Role of group 2 innate lymphoid cells in intranasal sensitization-induced allergic rhinitis in mice.

Abstract

Cells of the innate immune system, specifically group 2 innate lymphoid cells (ILC2s), play an important role in type 2 inflammation. However, their involvement in allergic rhinitis remains unclear. Thus, in this study, we aimed to clarify the role of ILC2s and acquired immune responses in the onset of allergic rhinitis induced via intranasal mucosal sensitization with antigens in mice. Naive mice were intranasally administered antigens for short-term (4 consecutive days) or long-term (21 consecutive days). The number of sneezes, serum-specific immunoglobulin E (IgE) levels, and eosinophil infiltration in the nasal mucosa were subsequently assessed. Short-term intranasal antigen administration to naive mice induced eosinophilic inflammation of the nasal mucosa in an acquired immune-independent and protease- and ILC2-dependent manner. Antigen-independent sneezing was caused by a calcium influx response via transient receptor potential vanilloid channels. By contrast, long-term intranasal mucosal sensitization with antigens led to the onset of allergic rhinitis.

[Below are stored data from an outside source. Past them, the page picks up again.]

(* ===== verification/Ksearch.v ===== *)
(** Searching the sorted keys of a node, [src/ksearch.hh].

    A node is seen through its permutation: [size] keys, the [i]th in key
    order stored at position [perm i]; the comparator gives the sign of the
    searched key against the key at a position.  The loops run on fuel; every
    iteration shrinks the interval [l, r), so [size] iterations are enough
    (the theorems below are about the result they end with). *)
From S2P Require Import Prelude.

Record key_indexed_position : Type := mkKip { kip_i : Z; kip_p : Z }.

Section loops.
Context (perm : Z -> Z) (comparator : Z -> Z).

Fixpoint key_upper_bound_loop (fuel : nat) (l r : Z) : Z :=
  match fuel with
  | O => l
  | S fuel =>
      if l <? r then
        let m := Z.shiftr (l + r) 1 in
        let mp := perm m in
        let cmp := comparator mp in
        if cmp <? 0 then key_upper_bound_loop fuel l m
        else if cmp =? 0 then m + 1
        else key_upper_bound_loop fuel (m + 1) r
      else l
  end.

Fixpoint key_lower_bound_loop (fuel : nat) (l r : Z) : key_indexed_position :=
  match fuel with
  | O => mkKip l (-1)
  | S fuel =>
      if l <? r then
        let m := Z.shiftr (l + r) 1 in
        let mp := perm m in
        let cmp := comparator mp in
        if cmp <? 0 then key_lower_bound_loop fuel l m
        else if cmp =? 0 then mkKip m mp
        else key_lower_bound_loop fuel (m + 1) r
      else mkKip l (-1)
  end.

Fixpoint key_find_upper_bound_loop (fuel : nat) (l r : Z) : Z :=
  match fuel with
  | O => l
  | S fuel =>
      if l <? r then
        let lp := perm l in
        let cmp := comparator lp in
        if cmp <? 0 then l else key_find_upper_bound_loop fuel (l + 1) r
      else l
  end.

Fixpoint key_find_lower_bound_loop (fuel : nat) (l r : Z) : key_indexed_position :=
  match fuel with
  | O => mkKip l (-1)
  | S fuel =>
      if l <? r then
        let lp := perm l in
        let cmp := comparator lp in
        if cmp <? 0 then mkKip l (-1)
        else if cmp =? 0 then mkKip l lp
        else key_find_lower_bound_loop fuel (l + 1) r
      else mkKip l (-1)
  end.
End loops.

Definition key_upper_bound_by (size : Z) (perm comparator : Z -> Z) : Z :=
  key_upper_bound_loop perm comparator (Z.to_nat size) 0 size.
Definition key_lower_bound_by (size : Z) (perm comparator : Z -> Z) : key_indexed_position :=
  key_lower_bound_loop perm comparator (Z.to_nat size) 0 size.
Definition key_find_upper_bound_by (size : Z) (perm comparator : Z -> Z) : Z :=
  key_find_upper_bound_loop perm comparator (Z.to_nat size) 0 size.
Definition key_find_lower_bound_by (size : Z) (perm comparator : Z -> Z) : key_indexed_position :=
  key_find_lower_bound_loop perm comparator (Z.to_nat size) 0 size.

(** [key_bound<max_size, method>]: the class with [upper] and [lower_by]. *)
Inductive bound_method := bound_method_fast | bound_method_binary | bound_method_linear.
Definition is_binary (max_size : Z) (method : bound_method) : bool :=
  match method with
  | bound_method_binary => true
  | bound_method_linear => false
  | bound_method_fast => 16 <? max_size
  end.
Definition bound_upper (max_size : Z) (method : bound_method) (size : Z) (perm comparator : Z -> Z) : Z :=
  if is_binary max_size method then key_upper_bound_by size perm comparator
  else key_find_upper_bound_by size perm comparator.
Definition bound_lower_by (max_size : Z) (method : bound_method) (size : Z)
  (perm comparator : Z -> Z) : key_indexed_position :=
  if is_binary max_size method then key_lower_bound_by size perm comparator
  else key_find_lower_bound_by size perm comparator.

(** * Sorted nodes *)
(** The keys are strictly sorted, as seen from the searched key: once it is at
    most a key, it is below all the later ones. *)
Definition sorted_for (size : Z) (perm comparator : Z -> Z) : Prop :=
  forall i j, 0 <= i < j -> j < size -> comparator (perm i) <= 0 -> comparator (perm j) < 0.

(** [u] is the number of keys that are at most the searched key. *)
Definition is_upper (size : Z) (perm comparator : Z -> Z) (u : Z) : Prop :=
  0 <= u <= size /\ (forall j, 0 <= j < u -> 0 <= comparator (perm j)) /\
  (forall j, u <= j < size -> comparator (perm j) < 0).

(** [kip_i] is the number of keys below the searched key, [kip_p] the position
    of the key equal to it, or -1. *)
Definition is_lower (size : Z) (perm comparator : Z -> Z) (k : key_indexed_position) : Prop :=
  0 <= kip_i k <= size /\ (forall j, 0 <= j < kip_i k -> 0 < comparator (perm j)) /\
  ((kip_p k = -1 /\ forall j, kip_i k <= j < size -> comparator (perm j) < 0) \/
   (kip_i k < size /\ kip_p k = perm (kip_i k) /\ comparator (kip_p k) = 0 /\
    forall j, kip_i k < j < size -> comparator (perm j) < 0)).

Section spec.
Context (size : Z) (perm comparator : Z -> Z) (Hsize : 0 <= size)
  (Hsorted : sorted_for size perm comparator).
Implicit Types (l r : Z) (fuel : nat).

Lemma sorted_lt i j : 0 <= i <= j -> j < size -> comparator (perm i) < 0 -> comparator (perm j) < 0.
Proof using Hsorted.
  intros Hi Hj Hc. destruct (Z.eq_dec i j) as [<-|]; [done|]. apply (Hsorted i j); lia.
Qed.

Lemma sorted_gt i j : 0 <= i <= j -> j < size -> 0 < comparator (perm j) -> 0 < comparator (perm i).
Proof using Hsorted.
  intros Hi Hj Hc. destruct (Z.lt_ge_cases 0 (comparator (perm i))); [done|].
  destruct (Z.eq_dec i j) as [<-|]; [lia|]. specialize (Hsorted i j). lia.
Qed.

(** The interval that is left separates the keys below from those above. *)
Definition between l r : Prop :=
  0 <= l <= r /\ r <= size /\ (forall j, 0 <= j < l -> 0 < comparator (perm j)) /\
  (forall j, r <= j < size -> comparator (perm j) < 0).

Lemma between_init : between 0 size.
Proof using Hsize. split_and!; lia. Qed.

Lemma mid_range l r : l < r -> l <= Z.shiftr (l + r) 1 < r.
Proof using Type.
  intros. rewrite Z.shiftr_div_pow2 by lia. change (2 ^ 1) with 2.
  pose proof (Z.div_mod (l + r) 2). pose proof (Z.mod_pos_bound (l + r) 2). lia.
Qed.

Lemma between_left l r m : between l r -> l <= m < r -> comparator (perm m) < 0 -> between l m.
Proof using Hsorted.
  intros (H1 & H2 & H3 & H4) Hm Hc. split_and!; try lia; [done|].
  intros j Hj. apply (sorted_lt m j); lia.
Qed.

Lemma between_right l r m : between l r -> l <= m < r -> 0 < comparator (perm m) -> between (m + 1) r.
Proof using Hsorted.
  intros (H1 & H2 & H3 & H4) Hm Hc. split_and!; try lia; [|done].
  intros j Hj. apply (sorted_gt j m); lia.
Qed.

Lemma between_hit l r m :
  between l r -> l <= m < r -> comparator (perm m) = 0 -> is_lower size perm comparator (mkKip m (perm m)).
Proof using Hsorted.
  intros (H1 & H2 & H3 & H4) Hm Hc. unfold is_lower; cbn. split_and!; [lia|lia| |right].
  - intros j Hj. destruct (Z.lt_ge_cases 0 (comparator (perm j))); [done|].
    specialize (Hsorted j m). lia.
  - split_and!; try done; [lia|]. intros j Hj. apply (Hsorted m j); lia.
Qed.

Lemma between_miss l r : between l r -> r <= l -> is_lower size perm comparator (mkKip l (-1)).
Proof using Type.
  intros (H1 & H2 & H3 & H4) Hr. unfold is_lower; cbn. split_and!; [lia|lia|done|left].
  split; [done|]. intros. apply H4. lia.
Qed.

Lemma key_lower_bound_loop_spec fuel l r :
  between l r -> r - l <= Z.of_nat fuel ->
  is_lower size perm comparator (key_lower_bound_loop perm comparator fuel l r).
Proof using Hsorted.
  revert l r. induction fuel as [|fuel IH]; intros l r Hb Hf; cbn [key_lower_bound_loop].
  { apply (between_miss l r); [done|lia]. }
  destruct (Z.ltb_spec l r) as [Hlr|]; [|by apply (between_miss l r)].
  pose proof (mid_range l r Hlr) as Hm. set (m := Z.shiftr (l + r) 1) in *.
  destruct (Z.ltb_spec (comparator (perm m)) 0); [|destruct (Z.eqb_spec (comparator (perm m)) 0)].
  - apply IH; [by apply (between_left l r)|lia].
  - by apply (between_hit l r).
  - apply IH; [apply (between_right l r); done || lia|lia].
Qed.

Lemma key_find_lower_bound_loop_spec fuel l :
  between l size -> size - l <= Z.of_nat fuel ->
  is_lower size perm comparator (key_find_lower_bound_loop perm comparator fuel l size).
Proof using Hsorted.
  revert l. induction fuel as [|fuel IH]; intros l Hb Hf; cbn [key_find_lower_bound_loop].
  { apply (between_miss l size); [done|lia]. }
  destruct (Z.ltb_spec l size) as [Hlr|]; [|by apply (between_miss l size)].
  destruct (Z.ltb_spec (comparator (perm l)) 0); [|destruct (Z.eqb_spec (comparator (perm l)) 0)].
  - apply (between_miss l l); [apply (between_left l size); done || lia|lia].
  - apply (between_hit l size); done || lia.
  - apply IH; [apply (between_right l size); done || lia|lia].
Qed.

(** The upper bound is one past a hit, and the lower bound of a miss. *)
Definition upper_of (k : key_indexed_position) : Z := if kip_p k =? -1 then kip_i k else kip_i k + 1.

Lemma is_lower_upper k :
  (forall i, 0 <= i < size -> 0 <= perm i) ->
  is_lower size perm comparator k -> is_upper size perm comparator (upper_of k).
Proof using Type.
  intros Hp (H1 & H2 & H3). unfold upper_of, is_upper. destruct H3 as [[-> H3]|(Hi & Hk & Hc & H3)].
  - cbn. split_and!; [lia|lia|intros j Hj; specialize (H2 j Hj); lia|done].
  - specialize (Hp (kip_i k)). rewrite Hk in *.
    destruct (Z.eqb_spec (perm (kip_i k)) (-1)); [lia|]. split_and!; [lia|lia| |].
    + intros j Hj. destruct (Z.eq_dec j (kip_i k)) as [->|]; [lia|]. specialize (H2 j). lia.
    + intros j Hj. apply H3. lia.
Qed.

Lemma is_upper_unique u v :
  is_upper size perm comparator u -> is_upper size perm comparator v -> u = v.
Proof using Type.
  intros (H1 & H2 & H3) (H4 & H5 & H6). destruct (Z.lt_trichotomy u v) as [H|[H|H]]; [|done|].
  - specialize (H3 u). specialize (H5 u). lia.
  - specialize (H6 v). specialize (H2 v). lia.
Qed.

Lemma is_lower_unique k k' :
  is_lower size perm comparator k -> is_lower size perm comparator k' -> k = k'.
Proof using Type.
  intros (H1 & H2 & H3) (H4 & H5 & H6). destruct k as [i p], k' as [i' p']; cbn in *.
  assert (i = i') as <-.
  { destruct (Z.lt_trichotomy i i') as [H|[H|H]]; [|done|]; exfalso.
    - specialize (H5 i). destruct H3 as [[_ H3]|(? & -> & ? & _)]; [specialize (H3 i)|]; lia.
    - specialize (H2 i'). destruct H6 as [[_ H6]|(? & -> & ? & _)]; [specialize (H6 i')|]; lia. }
  f_equal. destruct H3 as [[-> H3]|(? & -> & Hc & H3)], H6 as [[-> H6]|(? & -> & Hc' & H6)]; try done.
  - specialize (H3 i). lia.
  - specialize (H6 i). lia.
Qed.

Lemma key_upper_bound_loop_lower fuel l r :
  (forall i, 0 <= i < size -> 0 <= perm i) -> between l r -> r - l <= Z.of_nat fuel ->
  key_upper_bound_loop perm comparator fuel l r =
  upper_of (key_lower_bound_loop perm comparator fuel l r).
Proof using Hsorted.
  intros Hp. revert l r. induction fuel as [|fuel IH]; intros l r Hb Hf;
    cbn [key_upper_bound_loop key_lower_bound_loop]; [done|].
  destruct (Z.ltb_spec l r) as [Hlr|]; [|done].
  pose proof (mid_range l r Hlr) as Hm. set (m := Z.shiftr (l + r) 1) in *.
  destruct (Z.ltb_spec (comparator (perm m)) 0); [|destruct (Z.eqb_spec (comparator (perm m)) 0)].
  - apply IH; [by apply (between_left l r)|lia].
  - unfold upper_of. cbn. destruct (Z.eqb_spec (perm m) (-1)); [|done].
    specialize (Hp m). destruct Hb as (? & ? & ? & ?). lia.
  - apply IH; [apply (between_right l r); done || lia|lia].
Qed.

Lemma key_find_upper_bound_loop_spec fuel l :
  0 <= l <= size -> (forall j, 0 <= j < l -> 0 <= comparator (perm j)) ->
  size - l <= Z.of_nat fuel ->
  is_upper size perm comparator (key_find_upper_bound_loop perm comparator fuel l size).
Proof using Hsorted.
  revert l. induction fuel as [|fuel IH]; intros l Hl Hb Hf; cbn [key_find_upper_bound_loop].
  { split_and!; [lia|lia|done|lia]. }
  destruct (Z.ltb_spec l size) as [Hlr|]; [|by split_and!; [lia|lia| |lia]].
  destruct (Z.ltb_spec (comparator (perm l)) 0).
  - split_and!; [lia|lia|done|]. intros j Hj. apply (sorted_lt l j); lia.
  - apply IH; [lia| |lia]. intros j Hj. destruct (Z.eq_dec j l) as [->|]; [lia|]. apply Hb. lia.
Qed.
End spec.

(** Both methods, by their specifications. *)
Lemma lower_methods size perm comparator :
  0 <= size -> sorted_for size perm comparator ->
  is_lower size perm comparator (key_lower_bound_by size perm comparator) /\
  is_lower size perm comparator (key_find_lower_bound_by size perm comparator).
Proof.
  intros Hs Hsorted. split.
  - apply key_lower_bound_loop_spec; [done|by apply between_init|lia].
  - apply key_find_lower_bound_loop_spec; [done|by apply between_init|lia].
Qed.

Lemma upper_methods size perm comparator :
  0 <= size -> sorted_for size perm comparator ->
  (forall i, 0 <= i < size -> 0 <= perm i) ->
  is_upper size perm comparator (key_upper_bound_by size perm comparator) /\
  is_upper size perm comparator (key_find_upper_bound_by size perm comparator).
Proof.
  intros Hs Hsorted Hp. split.
  - unfold key_upper_bound_by. rewrite (key_upper_bound_loop_lower size) by
      (done || lia || by apply between_init).
    apply is_lower_upper; [done|].
    apply key_lower_bound_loop_spec; [done|by apply between_init|lia].
  - apply key_find_upper_bound_loop_spec; done || lia.
Qed.

(** C25: On sorted keys every method returns the specified lower bound: the number
    of smaller keys, and the position of the equal one or -1.  So binary and
    linear search return the same. *)
Theorem bound_lower_by_spec max_size method size perm comparator :
  0 <= size -> sorted_for size perm comparator ->
  is_lower size perm comparator (bound_lower_by max_size method size perm comparator) /\
  key_lower_bound_by size perm comparator = key_find_lower_bound_by size perm comparator.
Proof.
  intros Hs Hsorted. destruct (lower_methods size perm comparator Hs Hsorted) as [H1 H2].
  split; [unfold bound_lower_by; by destruct (is_binary max_size method)|].
  by apply (is_lower_unique size perm comparator).
Qed.

(** Keys 10, 20, 30 stored at positions 2, 0, 1; searching 20. *)
Lemma bound_lower_by_spec_witness :
  let perm i := match i with 0 => 2 | 1 => 0 | _ => 1 end in
  let comparator p := match p with 2 => 1 | 0 => 0 | _ => -1 end in
  is_lower 3 perm comparator (bound_lower_by 15 bound_method_fast 3 perm comparator) /\
  bound_lower_by 15 bound_method_fast 3 perm comparator = mkKip 1 0.
Proof.
  cbv zeta. split; [|by vm_compute]. apply bound_lower_by_spec; [lia|].
  intros i j Hi Hj. assert (i = 0 \/ i = 1) as [->| ->] by lia; [lia|].
  assert (j = 2) as -> by lia. lia.
Defined.

(** C26: On sorted keys every method returns the number of keys at most the
    searched one. *)
Theorem bound_upper_spec max_size method size perm comparator :
  0 <= size -> sorted_for size perm comparator ->
  (forall i, 0 <= i < size -> 0 <= perm i) ->
  is_upper size perm comparator (bound_upper max_size method size perm comparator) /\
  key_upper_bound_by size perm comparator = key_find_upper_bound_by size perm comparator.
Proof.
  intros Hs Hsorted Hp.
  destruct (upper_methods size perm comparator Hs Hsorted Hp) as [H1 H2].
  split; [unfold bound_upper; by destruct (is_binary max_size method)|].
  by apply (is_upper_unique size perm comparator).
Qed.

Lemma bound_upper_spec_witness :
  let perm i := i in
  let comparator p := 1 - p in
  bound_upper 15 bound_method_binary 3 perm comparator = 2 /\
  is_upper 3 perm comparator (bound_upper 15 bound_method_binary 3 perm comparator).
Proof.
  cbv zeta. split; [by vm_compute|]. apply bound_upper_spec; [lia| |lia].
  intros i j. lia.
Defined.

Furthermore, increased serum-specific IgE levels and sneezing frequency, as well as significant eosinophilic infiltration, were observed in the nasal mucosa. ILC2s in the nasal mucosa did not proliferate upon short-term stimulation with antigens but proliferated upon long-term stimulation, facilitating acquired immunity and allergic rhinitis onset. Our findings demonstrated that allergic inflammation is induced by the protease/IL-33/ILC2/IL-5 axis during the initiator phase. Acquired immunity induced by long-term sensitization and innate immunity facilitated by short-term sensitization together induce significant allergic inflammation and allergic rhinitis onset.